勝手に住み着いて、カーディガンを持ち去る。不審な40代女性が見えるのは義母だけ⁉/別居嫁介護日誌

「妊娠・出産・育児」をすっとばして、いきなり「介護」が始まった! 離れて暮らす高齢の義両親をサポートしている島影真奈美さん。40代にさしかかり、出産するならタイムリミット目前――と思っていた矢先、義父母の認知症が立て続けに発覚します。戸惑いながらも試行錯誤を重ね、いまの生活の中に無理なく介護を組み込むことに成功。笑いと涙の介護エピソードをnoteマガジン『別居嫁介護日誌』からご紹介します。なんとなく親の老いを感じ始めた人は必読!


こんにちは、島影真奈美です。義父母の認知症を疑い、おそるおそる夫に伝えてみたところ、「霊能力に目覚めた可能性もゼロではない」と言われて仰天した前回。冗談かと思ったら大真面目だし、とくにアクションを起こす気配もありません。結婚以来、義父母とは疎遠な関係だったけど、このまま放っておくのもマズいのでは......。我ながらおせっかいだと思いながら、再び電話をかけてみることにしました。

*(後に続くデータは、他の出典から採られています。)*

Lemma ht_status_ok depth s h ht t n lay L al :
  clht_rep s h ht t n lay -> clht_quiet s h ht -> gc_inv s L al ->
  status_room s (length (content s lay)) n ->
  exists s' ht' t' n' lay' al',
    ht_status (S depth) h 1 false s = Ok (Z.of_nat (length (content s lay)), s') /\
    clht_rep s' h ht' t' n' lay' /\ clht_quiet s' h ht' /\ gc_inv s' L al' /\
    content s' lay' ≡ₚ content s lay /\ n' = status_size (Z.of_nat (length (content s lay))) n /\
    exists inc s1 s2,
      resized (do_ev (ESt (h, W_status_lock) 255) s) h ht n' (content s lay) inc s1 ht' t' lay' /\
      same_mem (do_evs (switch_evs h ht ht' lay') s1) s2 /\ clht_rep s2 h ht' t' n' lay' /\
      content s2 lay' ≡ₚ content s lay /\ s' = do_ev (ESt (h, W_status_lock) LOCK_FREE) s2.
Proof.
  intros C [Q Q2] I (Hs & Hsz & Ha).
  set (s1 := do_ev (ESt (h, W_status_lock) 255) s).
  destruct (status_lock_frame s h ht t n lay L al 255 C Q I) as (CR1 & QR1 & I1 & C1). fold s1 in CR1, QR1, I1, C1.
  pose proof (cr_table _ _ _ _ _ _ CR1) as R1. pose proof (cr_h _ _ _ _ _ _ C) as Hh.
  destruct (tr_n _ _ _ _ _ R1) as (k & Hk & En). set (size := Z.of_nat (length (content s lay))) in *.
  destruct (status_size_ok size n k ltac:(lia) Hk En Hsz) as (k' & Hk' & E1 & Hroom & E2).
  destruct (resize_ok (ht_status depth) s1 h ht t n lay (negb (should_halve size n))
              (if should_halve size n then 33 else inc_by_pow2 size n) k' L al CR1 QR1 I1 Hk' E2)
    as (sz & s2 & ht' & t' & lay' & al' & Hrun & RZ & SM & CR2 & C2 & QR2 & _ & I2 & _);
    [rewrite C1; fold size; lia..|rewrite C1; now rewrite <- E1|].
  destruct (status_lock_frame s2 h ht' t' _ lay' L al' LOCK_FREE CR2 QR2 I2) as (CR3 & QR3 & I3 & C3).
  exists (do_ev (ESt (h, W_status_lock) LOCK_FREE) s2), ht', t', (2 ^ k'), lay', al'.
  split; [|rewrite C3, C2, C1; split; [done|]; split; [split; [done|apply rd_ESt_eq]|]; do 3 (split; [done|]);
           rewrite C1 in RZ, C2; exists (negb (should_halve size n)), sz, s2; auto].
  cbn [ht_status]. unfold TRYLOCK_ACQ.
  rewrite (cbind_Ok _ _ _ _ _ (tas_ok s (h, W_status_lock) ltac:(field_live))). rewrite Q2.
  fold s1. change (negb (LOCK_FREE =? 0) && (1 =? 0)) with false. cbn match.
  assert (Hh1 : ok_obj (owner s1) h) by exact Hh. pose proof (tr_ht _ _ _ _ _ R1) as Hht1.
  pose proof (cr_h _ _ _ _ _ _ CR2) as Hh2.
  run. rewrite (cr_ht _ _ _ _ _ _ CR1). run. rewrite (tr_num _ _ _ _ _ R1).
  rewrite (cbind_Ok _ _ _ _ _ (status_counts_ok _ _ _ _ _ R1)).
  unfold chain_stats. destruct (stats_fold s1 lay 0 0 0) as (mx & -> & _ & _). rewrite Z.add_0_l, C1.
  fold size. replace (should_grow size n mx 1) with true by (unfold should_grow; simpl; lia).
  destruct (should_halve size n); cbn [negb] in Hrun; run; rewrite (cbind_Ok _ _ _ _ _ Hrun); run;
    unfold clht_gc_collect, TRYLOCK_RLS; run; reflexivity.
Qed.
(** ** Properties *)

(** C14: a resize of a quiescent index, growing or halving, terminates with the
    index switched to a table of the requested power-of-two size that holds the same
    map, releases the resize lock, and hands every overflow bucket, the array and the
    object of the old table to ssmem, once each. *)
Theorem resize_preserves_map status s h ht t n lay inc by_ k L al :
  clht_rep s h ht t n lay -> resize_ready s h ht -> gc_inv s L al ->
  0 <= k < 25 -> resize_size inc by_ n = 2 ^ k ->
  Z.of_nat (size (amap s lay)) < 2 ^ 31 -> Z.of_nat (size (amap s lay)) < 3 * 2 ^ k ->
  allocs_ok (resize_allocs (2 ^ k) (size (amap s lay))) (owner s) ->
  exists s' ht' t' lay' al',
    ht_resize_pes_with status h inc by_ s = Ok (1, s') /\
    clht_rep s' h ht' t' (2 ^ k) lay' /\ amap s' lay' = amap s lay /\ resize_ready s' h ht' /\
    gc_inv s' L al' /\ released_blocks al' = ht :: t :: rev (lay ≫= tail) ++ released_blocks al.
Proof.
  intros C Q I Hk Hn Hs1 Hs2 Ha. rewrite (amap_size _ _ _ _ _ (cr_table _ _ _ _ _ _ C)) in *.
  destruct (resize_ok status s h ht t n lay inc by_ k L al C Q I Hk Hn Hs1 Hs2 Ha)
    as (s1 & s' & ht' & t' & lay' & al' & Hrun & _ & _ & C' & P & Q' & _ & I' & Hr).
  exists s', ht', t', lay', al'. split; [done|]. split; [done|]. split; [|done].
  apply list_to_map_proper; [|done]. exact (tr_keys _ _ _ _ _ (cr_table _ _ _ _ _ _ C')).
Qed.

勝手に住み着いて、カーディガンを持ち去る。不審な40代女性が見えるのは義母だけ⁉/別居嫁介護日誌 pixta_21757677_S.jpg前の記事「見えないものが見えている? 初恋の人とおしゃべりできるって最高かも⁉/別居嫁介護日誌(3)」はこちら。

 

「あら、お元気でした? あの子は風邪を引いたりしていないかしら? そう。昔から丈夫なだけが取り柄でね。よく食事をとってますか? ええ、こちらはおかげさまで変わりなくやってますよ」

電話口の義母は、本日もご機嫌うるわしい。「最近、急に寒くなってきたら体調を崩したりしていないかと思って......」と、とってつけたような口実を不審がる様子もなく、会話が弾む。

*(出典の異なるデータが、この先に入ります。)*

(* ===== verification/ClhtSpec.v ===== *)
(** * P-CLHT as a map

    The abstract specification of the index, a finite map from keys to values, and
    the refinement: every operation of [clht_lb_res.c], the resizes it triggers
    included, returns what the map says and leaves an index that represents the
    updated map. [Index] is the interface a client of the hash table relies on. *)

From S2P Require Import Prelude Utils Memory Ssmem SsmemProps Clht ClhtGc ClhtRep ClhtUpdate ClhtCopy ClhtResize.

(** ** The abstract index *)

Inductive op :=
| OpGet (key : Z)
| OpPut (key val : Z)
| OpRemove (key : Z)
| OpSize.

(** Keys are non-zero 64-bit words: zero marks an empty slot. *)
Definition valid_key (key : Z) : Prop := 0 < key < 2 ^ 64.

Definition valid_op (o : op) : Prop :=
  match o with
  | OpGet key | OpPut key _ | OpRemove key => valid_key key
  | OpSize => True
  end.

(** The result of an operation and the new map. *)
Definition spec_op (o : op) (m : gmap Z Z) : Z * gmap Z Z :=
  match o with
  | OpGet key => (default 0 (m !! key), m)
  | OpPut key val => match m !! key with
                     | Some _ => (0, m)
                     | None => (1, <[key := val]> m)
                     end
  | OpRemove key => (default 0 (m !! key), delete key m)
  | OpSize => (Z.of_nat (size m), m)
  end.

Fixpoint spec_ops (os : list op) (m : gmap Z Z) : list Z * gmap Z Z :=
  match os with
  | [] => ([], m)
  | o :: os' => let '(r, m1) := spec_op o m in
                let '(rs, m2) := spec_ops os' m1 in (r :: rs, m2)
  end.

Section Spec.
Context `{Malloc}.

(** The index at [h] holds the map [m]. *)
Definition map_rep (s : state) (h : Z) (m : gmap Z Z) : Prop :=
  exists ht t n lay, clht_rep s h ht t n lay /\ clht_quiet s h ht /\ amap s lay = m.

(** The same, and the running thread has its allocator set up: it can run operations. *)
Definition index_rep (s : state) (h : Z) (m : gmap Z Z) : Prop :=
  exists ht t n lay L al,
    clht_rep s h ht t n lay /\ clht_quiet s h ht /\ gc_inv s L al /\ amap s lay = m.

「食欲は困っちゃうぐらいある」し、睡眠もよくとれているという。「お通じも問題ないわね」と、よどみなくしゃべる、しゃべる、しゃべる。認知症の予兆だなんて取り越し苦労だったのかもしれない。そう反省しかけた矢先に「唯一の悩みはね、ヘンな居候が棲みついちゃったことなの」と、例の見知らぬ女性の話が始まった。

義母が言うには、その女性は40代半ばで小太り。「近所に住んでいるみたいだけど、どこの誰かはよくわからない」。実家の2階に勝手に棲みついて「いつもこちらの様子をジーっとうかがっているの」という。もう怖い。ぜひとも実在していただきたくない。

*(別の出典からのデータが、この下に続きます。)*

(* ===== verification/ClhtCrash.v ===== *)
(** * Crash consistency of P-CLHT

    At every point of an insertion, a removal or a resize, whatever memory image a
    power failure leaves, the index found in it represents the map from before or the
    map from after the operation; once the operation has returned, the map from after.
    The operations share one pattern: everything the new state adds is made persistent
    first, then one 8-byte non-temporal store publishes it. *)

From S2P Require Import Prelude Utils Memory Ssmem SsmemProps Clht ClhtGc ClhtRep ClhtUpdate ClhtCopy ClhtResize ClhtSpec Pmem.

(** ** The cells the abstract map depends on *)

(** Keys and links of all buckets, values of used slots, the header, the root. *)
Inductive index_cell (s : state) (h ht : Z) (lay : list (list Z)) : cell -> Prop :=
| ic_root : index_cell s h ht lay (h, W_ht)
| ic_header f : header_fld f = true -> index_cell s h ht lay (ht, f)
| ic_next b : b ∈ concat lay -> index_cell s h ht lay (b, B_next)
| ic_key b j : b ∈ concat lay -> j ∈ entries -> index_cell s h ht lay (b, B_key j)
| ic_val b j : b ∈ concat lay -> j ∈ entries -> used (slot s b j) -> index_cell s h ht lay (b, B_val j).

Definition agrees (s r : state) (h ht : Z) (lay : list (list Z)) : Prop :=
  forall c, index_cell s h ht lay c -> rd r c = rd s c.

(** Every such cell has its value in every crash image. *)
Definition durable_index (s : state) (h ht : Z) (lay : list (list Z)) : Prop :=
  forall c, index_cell s h ht lay c -> settled (trace s) c (rd s c).

(** The map read from memory after a restart; the locks are left to
    [clht_lock_initialization]. *)
Definition recovered (r : state) (h : Z) (m : gmap Z Z) : Prop :=
  exists ht t n lay, ok_obj (owner r) h /\ rd r (h, W_ht) = ht /\ table_rep r ht t n lay /\ amap r lay = m.

(** Every failure during the events [evs], which follow the trace [tr], leaves the
    map [m] or the map [m']. *)
Definition crash_safe (tr : list ev) (evs : list ev) (o : gmap Z Z) (h : Z) (m m' : gmap Z Z) : Prop :=
  forall k i g, crash_image (rev (take k evs) ++ tr) i ->
    recovered (restart o g i) h m \/ recovered (restart o g i) h m'.

(** ** Agreement on the index cells is enough *)

Lemma filter_agree (l1 l2 : list (Z * Z)) :
  Forall2 (fun a b => a.1 = b.1 /\ (used b -> a = b)) l1 l2 -> filter used l1 = filter used l2.
Proof.
  induction 1 as [|a b l1 l2 [H1 H2] _ IH]; [done|].
  destruct (decide (used b)) as [Hu|Hu].
  - rewrite (H2 Hu). now rewrite !filter_cons_True, IH.
  - rewrite !filter_cons_False; [done|done|]. unfold used in *. now rewrite H1.
Qed.

Section Agree.
Context (s r : state) (h ht t n : Z) (lay : list (list Z)).
Hypothesis C : clht_rep s h ht t n lay.
Hypothesis Ho : owner_grows s r.
Hypothesis A : agrees s r h ht lay.

Lemma agree_slots b : b ∈ concat lay ->
  Forall2 (fun x y => x.1 = y.1 /\ (used y -> x = y)) (bslots r b) (bslots s b).
Proof.
  intros Hb. unfold bslots. apply Forall2_fmap_2. apply Forall_Forall2_diag. apply list.Forall_forall.
  intros j Hj. unfold slot. cbn [fst]. split; [apply A; now constructor|].
  intros Hu. rewrite !A; [done|now constructor|now constructor].
Qed.

Lemma agree_chain b l : (forall x, x ∈ l -> x ∈ concat lay) -> chain s b l -> chain r b l.
Proof.
  revert b. induction l as [|x l IH]; intros b Hl; [done|]. simpl. intros [-> Hc]. split; [done|].
  rewrite (A (x, B_next)) by (constructor; apply Hl; left). apply IH; [set_solver|done].
Qed.

Lemma agree_cslots l : (forall x, x ∈ l -> x ∈ concat lay) ->
  Forall2 (fun x y => x.1 = y.1 /\ (used y -> x = y)) (cslots r l) (cslots s l).
Proof.
  induction l as [|x l IH]; intros Hl; [constructor|]. rewrite !cslots_cons. apply Forall2_app.
  - apply agree_slots, Hl. left.
  - apply IH. set_solver.
Qed.

Lemma agree_content : content r lay = content s lay.
Proof.
  assert (G : forall lays, (forall l, l ∈ lays -> l ∈ lay) -> content r lays = content s lays).
  { intros lays. induction lays as [|l lays IH]; intros Hl; [done|]. rewrite !content_cons, IH by set_solver.
    f_equal. apply filter_agree, agree_cslots. intros x Hx.
    assert (Hin : l ∈ lay) by (apply Hl; left). apply list_elem_of_lookup in Hin as [i Hi].
    eauto using elem_of_concat_lookup. }
  now apply G.
Qed.

Lemma agree_recovered : recovered r h (amap s lay).
Proof.
  destruct C as [Hh Hht R U]. destruct R.
  exists ht, t, n, lay. split; [eauto using ok_obj_mono|]. split; [rewrite <- Hht; apply A; constructor|].
  split; [|unfold amap; now rewrite agree_content]. split; try done.
  - eauto using ok_obj_mono.
  - rewrite A; [done|now constructor].
  - rewrite A; [done|now constructor].
  - rewrite A; [done|now constructor].
  - intros i l Hl. destruct (tr_chain i l Hl) as [? ?]. split; [done|].
    apply agree_chain; [|done]. eauto using elem_of_concat_lookup.
  - eapply list.Forall_impl; [exact tr_ok|]. eauto using ok_bucket_mono.
  - intros i l Hl. pose proof (agree_cslots l ltac:(eauto using elem_of_concat_lookup)) as F.
    specialize (tr_place i l Hl). clear -F tr_place. induction F as [|x y l1 l2 [H1 H2] _ IH]; [constructor|].
    apply list.Forall_cons in tr_place as [Hp Hps]. constructor; [|auto].
    intros Hu. assert (Hu' : used y) by (unfold used in *; now rewrite <- H1). rewrite (H2 Hu'). now apply Hp.
  - now rewrite agree_content.
Qed.

End Agree.

(** ** Publication by one non-temporal store *)

Section Publish.
Context (s s' : state) (h ht ht' t t' n n' : Z) (lay lay' : list (list Z)).
Context (evs1 evs2 : list ev) (c : cell) (v : Z) (o : gmap Z Z).
Hypothesis C : clht_rep s h ht t n lay.
Hypothesis C' : clht_rep s' h ht' t' n' lay'.
Hypothesis D : durable_index s h ht lay.
Hypothesis Ho : forall l, is_Some (owner s !! l) -> is_Some (o !! l).
Hypothesis Ho' : forall l, is_Some (owner s' !! l) -> is_Some (o !! l).
(** The published cell belongs to the old state; the other writes do not touch it. *)
Hypothesis Hc : index_cell s h ht lay c.
Hypothesis Hv : rd s' c = v.
Hypothesis H1 : forall c', index_cell s h ht lay c' -> c' ∉ evs1 ≫= ev_writes.
Hypothesis H2 : forall c', index_cell s h ht lay c' -> c' ∉ evs2 ≫= ev_writes.
(** Everything else of the new state is persistent before the publication. *)
Hypothesis H3 : forall c', index_cell s' h ht' lay' c' -> c' ≠ c ->
  settled (rev evs1 ++ trace s) c' (rd s' c') /\ c' ∉ evs2 ≫= ev_writes.
Lemma publish_settled evs c' : index_cell s' h ht' lay' c' -> c' ≠ c -> (forall e, e ∈ evs -> e ∈ evs2) ->
  settled (rev (evs1 ++ ENt c v :: evs) ++ trace s) c' (rd s' c').
Proof.
  intros Hi Hne He. destruct (H3 c' Hi Hne) as [Hs Hw].
  rewrite rev_app_distr, <- app_assoc. apply settled_evs; [done|].
  rewrite bind_cons, elem_of_app. intros [Hin|Hin]; [cbn in Hin; set_solver|].
  apply Hw. apply list_elem_of_bind in Hin as (e & Hin & Hin'). apply list_elem_of_bind. eauto.
Qed.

「こちらが挨拶してもね、知らんぷりなの。まったくどういう人なのかしらね。どうも様子がおかしくてね、ちょっとした隙に、いろいろなものを持っていくの。この間なんて、すごく大切にしていたカーディガンを持っていっちゃって。ホント、イヤになっちゃうでしょう?」

話を聞けば聞くほど、様子がおかしいのは義母なのだが、さすがにそんなツッコミを入れる勇気はない。声が裏返らないよう、細心の注意を払いながら「それはそれは......困っちゃいますね。......ところで、おとうさんに電話代わってもらってもいいですか」とリクエストするので精一杯だった。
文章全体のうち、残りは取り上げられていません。